Contract To Marry: How Practicable?

Contract to marry

The legal definition of marriage was succinctly stated by Lord Penzance in the case of Hyde v Hyde (1866) L.R. 1 P&D 130, to mean the voluntary union for life of one man and woman to the exclusion of all others.

This definition has been the guiding light in the legal world. However, in light of societal changes as regarding gay marriages and transsexuals, it’s been redefined to mean the voluntary union of two parties to the exclusion of others. The case of Godwin v United Kingdom is a major example. In that case, the European Court on Human Rights held that a transsexual who was prevented from marrying a person of her choice because her legal gender fixed at birth which no longer reflected her identity, was violating Articles 8 & 12 of the European Convention on Human Rights (ECHR), namely right to respect for private and family life, and right to marry respectively.

Similar decision was reached in Bellinger v Bellinger. These new turn of events led the government to enact the Gender Recognition Act 2004 and marriage is no longer restricted for those who were born respectively male and female. In Nigeria, this is not applicable as the law is yet to recognise transsexuals and gay marriage.

That not withstanding, the point of emphasis lays beneath the womb of a promise to marry.

Very few minds are knowledgeable of the fact that when a person promises to marry another, it’s binding in law

A mere romantic relationship does not amount to a promise to marry. In Aiyede vs Norman-William, it was held that a promise to marry need not take the oral or written format.
It is pertinent to note that an important criteria for a promise to marry to garner a legal effect is that parties must possess the requisite capacity (an infant is incapable of making a promise to marry) and there must have been a consideration.

Consideration in the sense that there was a reciprocal promise of a woman to marry a man who promised to marry her.
When this promise is broken, it must be proven to the satisfaction of the Court that there was indeed a promise to marry under the relevant law and that the woman or the man failed to honor the obligation. Once these are established, the broken hearted party may sue the other and claim damages under breach of the contract. It is to be noted that damages cannot be recovered unless his or her testimony is corroborated by some material in sync with section 197 of the Evidence Act 2011. This was elucidated in Ezennah v Attah (2004) 2 S.C (pt 11) pg 75.

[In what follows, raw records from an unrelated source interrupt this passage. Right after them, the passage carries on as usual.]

(** The artifacts of an export fit together.  The mirror sets map exactly
    the repositories of the manifest, every operator entry has a CatalogSource
    and a ClusterCatalog that name an image the build spec says to build from a
    catalog with the same slug, and there are no other documents. *)
Theorem artifacts_consistent `{Marshal} name namespace m mf registry out :
  RenderResources name namespace m mf registry = Some out →
  (∃ l, marshal (DocIDMS name l) = out !! "idms.yaml" ∧ mirror_set_ok isDigestRef (ToImageState mf) l) ∧
  (∃ l, marshal (DocITMS name l) = out !! "itms.yaml" ∧ mirror_set_ok isTagRef (ToImageState mf) l) ∧
  (∀ op, op ∈ named_operators m → ∃ op' cs cc, catalog_build registry op' ∈ bs_Catalogs (BuildSpecFor m registry) ∧
     slug_of op' = slug_of op ∧ op_docs name namespace registry op' cs cc ∧
     out !! catalogsource_key (slug_of op) = Some cs ∧ out !! clustercatalog_key (slug_of op) = Some cc) ∧
  (∀ k, is_Some (out !! k) → k = "idms.yaml" ∨ k = "itms.yaml" ∨
     ∃ op, op ∈ named_operators m ∧ (k = catalogsource_key (slug_of op) ∨ k = clustercatalog_key (slug_of op))).
Proof.
  unfold RenderResources. cbv zeta. intros (idms & E1 & (itms & E2 & Hr)%bind_Some)%bind_Some.
  apply render_catalogs_spec in Hr as [H1 H2].
  assert (Hk : ∀ k, k = "idms.yaml" ∨ k = "itms.yaml" → ∀ op, op ∈ named_operators m → k ≠ catalogsource_key (slug_of op) ∧ k ≠ clustercatalog_key (slug_of op)).
  { intros k [->| ->] op _; split; discriminate. }
  split_and!.
  - eexists. split; [|apply mirror_list_ok]. rewrite H2 by (apply Hk; by left). exact E1.
  - eexists. split; [|apply mirror_list_ok]. rewrite H2 by (apply Hk; by right). exact E2.
  - intros op Hin. destruct (H1 op Hin) as (op' & cs & cc & Hin' & Es & Hd & L1 & L2). exists op', cs, cc. split; [|done].
    unfold BuildSpecFor. cbn [bs_Catalogs]. apply elem_of_map. by exists op'.
  - intros k Hs.
    destruct (decide (Exists (λ op, k = catalogsource_key (slug_of op) ∨ k = clustercatalog_key (slug_of op)) (named_operators m))) as [He|He].
    { apply Exists_exists in He as (op & Hin & He). right. right. by exists op. }
    rewrite H2 in Hs; [|intros op Hin; split; intros E; apply He, Exists_exists; exists op; (split; [done|by auto])].
    destruct Hs as [v [[<- _]|[_ [<- _]%lookup_singleton_Some]]%lookup_insert_Some]; auto.
Qed.
(** * Properties *)

(** C4: what Phase D hands to the dispatcher is exactly the work to do, in
    any order the map is visited: an item for every owned, Pending entry that
    is neither flagged as mirrored nor in flight, with its source, never two
    items for one destination, and all operator bundle images before all
    other images. *)
Theorem phaseD_pending_exact now ks m :
  range_order (imageState m) ks →
  let s := phaseD now ks m in
  (∀ b, b ∈ sw_batchable s ↔
     ∃ e, imageState m !! b_Dest b = Some e ∧ b_Source b = Source e ∧ dispatchable m (b_Dest b) e) ∧
  NoDup (b_Dest <$> sw_batchable s) ∧
  (∃ l1 l2, sw_batchable s = l1 ++ l2 ∧
     Forall (λ b, ∃ e, imageState m !! b_Dest b = Some e ∧ IsBundleImage e = true) l1 ∧
     Forall (λ b, ∃ e, imageState m !! b_Dest b = Some e ∧ IsBundleImage e = false) l2).
Proof.
  intros Hr s. assert (Hi := λ d, phaseD_items now ks m d Hr). cbn zeta in Hi. fold s in Hi. clearbody s.
  split_and!.
  - intros b. unfold sw_batchable. rewrite elem_of_app.
    pose proof (elem_of_of_dest b (sw_bundles s)) as Hb1. pose proof (elem_of_of_dest b (sw_pending s)) as Hb2.
    destruct (Hi (b_Dest b)) as [(E1 & E2 & Hno)|(e & He & Hd & Hl)].
    + rewrite E1 in Hb1. rewrite E2 in Hb2. split; [set_solver|].
      intros (e & He & _ & Hd). by destruct (Hno e He).
    + assert (Hin : b ∈ sw_bundles s ∨ b ∈ sw_pending s ↔ b = mkBatchItem (Source e) (b_Dest b)).
      { destruct (IsBundleImage e); injection Hl as E1 E2; rewrite E1 in Hb1; rewrite E2 in Hb2; set_solver. }
      rewrite Hin. split.
      * intros Hb. exists e. split_and!; [done| |done]. by rewrite Hb.
      * intros (e' & He' & Hs & _). assert (e' = e) as -> by congruence. destruct b; cbn in *; congruence.
  - apply NoDup_dests. intros d. unfold sw_batchable. rewrite of_dest_app, length_app.
    destruct (Hi d) as [(-> & -> & _)|(e & _ & _ & Hl)]; [cbn; lia|].
    destruct (IsBundleImage e); injection Hl as -> ->; cbn; lia.
  - exists (sw_bundles s), (sw_pending s). split; [done|].
    split; apply Forall_forall; intros b Hb%elem_of_of_dest;
      destruct (Hi (b_Dest b)) as [(E1 & E2 & _)|(e & He & _ & Hl)]; rewrite ?E1, ?E2 in Hb;
      try (by apply elem_of_nil in Hb); exists e; (split; [done|]);
      destruct (IsBundleImage e); try done; injection Hl as E1 E2; rewrite ?E1, ?E2 in Hb; by apply elem_of_nil in Hb.
Qed.

Definition ex_bundle : MirrorManager :=
  set_imageState (<["reg/c:1" := mkImageEntry "src/c:1" "Pending" "" 0 OriginOperator "s" "r" "c" true false None false ""]>
    (imageState ex_manager)) (set_owners (<["reg/c:1" := ["is1"]]> (owners ex_manager)) (set_inProgress ∅ ex_manager)).

Lemma phaseD_pending_exact_witness :
  mkBatchItem "src/a:1" "reg/a:1" ∈ sw_batchable (phaseD 0 (some_order (imageState ex_bundle)) ex_bundle) ∧
  sw_batchable (phaseD 0 (some_order (imageState ex_bundle)) ex_bundle)
    = [mkBatchItem "src/c:1" "reg/c:1"; mkBatchItem "src/a:1" "reg/a:1"].
Proof.
  split; [|vm_compute; reflexivity].
  apply (phaseD_pending_exact 0 (some_order (imageState ex_bundle)) ex_bundle (some_order_ok _)).
  eexists. split_and!; [vm_compute; reflexivity|reflexivity|].
  split_and!; [discriminate|reflexivity|reflexivity|reflexivity].
Defined.

(** After Phase D the working set and the ownership table agree: the
    entries without an owner, and only those, have moved to the orphans with
    their data, and every entry that is left has an owner. *)
Theorem phaseD_orphans_exact now ks m d :
  range_order (imageState m) ks →
  let s := phaseD now ks m in
  sw_orphans s !! d = (if bool_decide (owners_of (owners m) d = []) then imageState m !! d else None) ∧
  (is_Some (imageState (sw_m s) !! d) ↔ is_Some (imageState m !! d) ∧ owners_of (owners m) d ≠ []) ∧
  (is_Some (imageState (sw_m s) !! d) → owners_of (owners (sw_m s)) d = owners_of (owners m) d).
Proof.
  intros Hr s. pose proof (phaseD_view now ks m d Hr) as Hv. fold s in Hv. clearbody s.
  pose proof (f_equal dv_orphan Hv) as H1. pose proof (f_equal dv_entry Hv) as H2.
  pose proof (f_equal dv_owners Hv) as H3. cbn in H1, H2, H3. clear Hv.
  unfold owners_of. rewrite H1, H2, H3. clear H1 H2 H3. unfold swept, with_entry. cbn.
  destruct (imageState m !! d) as [e|] eqn:E; cbn.
  2:{ rewrite ?E, lookup_empty. split_and!; [by destruct (bool_decide _)|split; [by intros []|by intros [[] _]]|done]. }
  destruct (bool_decide_reflect (default [] (owners m !! d) = [])) as [Ho|Ho]; cbn.
  { split_and!; [done|split; [by intros []|by intros [_ []]]|by intros []]. }
  repeat (match goal with |- context [if ?b then _ else _] => destruct b end; cbn);
    (split_and!; [by rewrite ?lookup_empty|by split; eauto|done]).
Qed.

Lemma phaseD_orphans_exact_witness :
  let m := set_owners {["reg/a:1" := ["is1"]]} ex_manager in
  ∃ e, sw_orphans (phaseD 0 (some_order (imageState m)) m) !! "reg/b:1" = Some e ∧ Source e = "src/b:1".
Proof.
  intros m. destruct (phaseD_orphans_exact 0 (some_order (imageState m)) m "reg/b:1" (some_order_ok _)) as [H _].
  eexists. split; [rewrite H; vm_compute; reflexivity|reflexivity].
Defined.

(** A failed image is retried exactly when its budget and its backoff
    allow it: an owned Failed entry becomes Pending iff its retry count is
    below the limit and its next-retry time (if any) has come; otherwise it
    stays Failed, and when the budget is used up it is marked permanently
    failed. *)
Theorem phaseD_retry now ks m d e :
  range_order (imageState m) ks → imageState m !! d = Some e → State e = stateFailed →
  owners_of (owners m) d ≠ [] → mirrored_flag m d = false →
  ∃ e', imageState (sw_m (phaseD now ks m)) !! d = Some e' ∧
    RetryCount e' = RetryCount e ∧
    (State e' = statePending ↔ (RetryCount e < effectiveMaxRetries m)%Z ∧
       ∀ t, NextRetryAt e = Some t → (t ≤ now)%Z) ∧
    (State e' = statePending ∨ State e' = stateFailed) ∧
    ((effectiveMaxRetries m ≤ RetryCount e)%Z → PermanentlyFailed e' = true).
Proof.
  intros Hr He Hs Ho Hf. pose proof (f_equal dv_entry (phaseD_view now ks m d Hr)) as Hv. cbn in Hv.
  unfold swept in Hv. cbn in Hv. rewrite He in Hv. fold (owners_of (owners m) d) in Hv.
  rewrite (bool_decide_eq_false_2 _ Ho), Hs in Hv. unfold mirrored_flag in Hf. rewrite Hf in Hv. cbn in Hv.
  exists (failed_next now (effectiveMaxRetries m) e). split; [done|]. unfold failed_next.
  destruct (Z.ltb_spec (RetryCount e) (effectiveMaxRetries m)).
  - destruct (NextRetryAt e) as [t|] eqn:Et; [destruct (Z.ltb_spec now t)|].
    + rewrite Hs. split_and!; [done| |by right|lia]. split; [done|]. intros [_ Hx]. specialize (Hx t eq_refl). lia.
    + cbn. split_and!; [done| |by left|lia]. split; [|done]. intros _. split; [done|]. intros ? [= <-]. lia.
    + cbn. split_and!; [done| |by left|lia]. split; [|done]. by intros _.
  - destruct (PermanentlyFailed e) eqn:Ep; cbn; rewrite ?Hs; split_and!; try done; try (by right);
      (split; [done|lia]).
Qed.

A breach of promise to marry could either be a non-performance or anticipatory breach. Non-performance occurs when one fails to turn up for the marriage on the date agreed upon. Where no date is fixed, the law implies that the promise is one to marry within a reasonable time or at the request of one party. If, however the promise is subject to a condition precedent for e.g the consent of the parents, there can be no breach until the condition is satisfied. The Aiyede’s case (supra) is an example. Here, the plaintiff’s claim was dismissed because there was a condition precedent to the fulfilment of the defendant’s promise to marry which in this case was receiving the consent of the plaintiff’s father. Similarly, a breach of promise to marry is anticipatory where there is an outright repudiation of obligation by a party or by such conduct on his part that makes it impossible to perform that obligation.

The case of Uso v Iketubosin (1975) WRNLR 187 clearly spells it out. Here, the defendant promised to marry the plaintiff in 1947, but married another in 1957 breaching his promise to the plaintiff. It was held that the defendant’s act constituted a breach for which the plaintiff is entitled to damages.
In spite of this, the one who reneges is not without defence. He can plead under general defences which consists of fraud, duress or misrepresentation, or under special defences which includes moral, physical or mental infirmity. Special defences presupposes that the defendant is morally, physically or mentally unfit for marriage and that the infirmity must have been discovered after the contract to marry was made. The onus is on the plaintiff to prove that the said infirmity exists in the plaintiff as mere suspicion is not enough.

As per damages, the quantum to be recovered is subject to the rules of remoteness I.e the damage should flow directly from the breach or within the contemplation of the parties at the time of the pronise. In respect of this, damages awarded by the court falls under two categories;

1) General damages e.g compensation for the loss of consortium of the other party, injured feelings, wounded pride, etc.
2) Special damages affecting property e.g money spent by the plaintiff as a direct result of the defendant’s breach of promise to marry, recovery of the engagement ring and presents.

It is worthy of note that damages could be claimed against a third party who induced the breach. The court would not grant an order of specific performance to force one party to marry another.
So before you make a promise to marry and plan on breaking that promise, it is wise to think twice.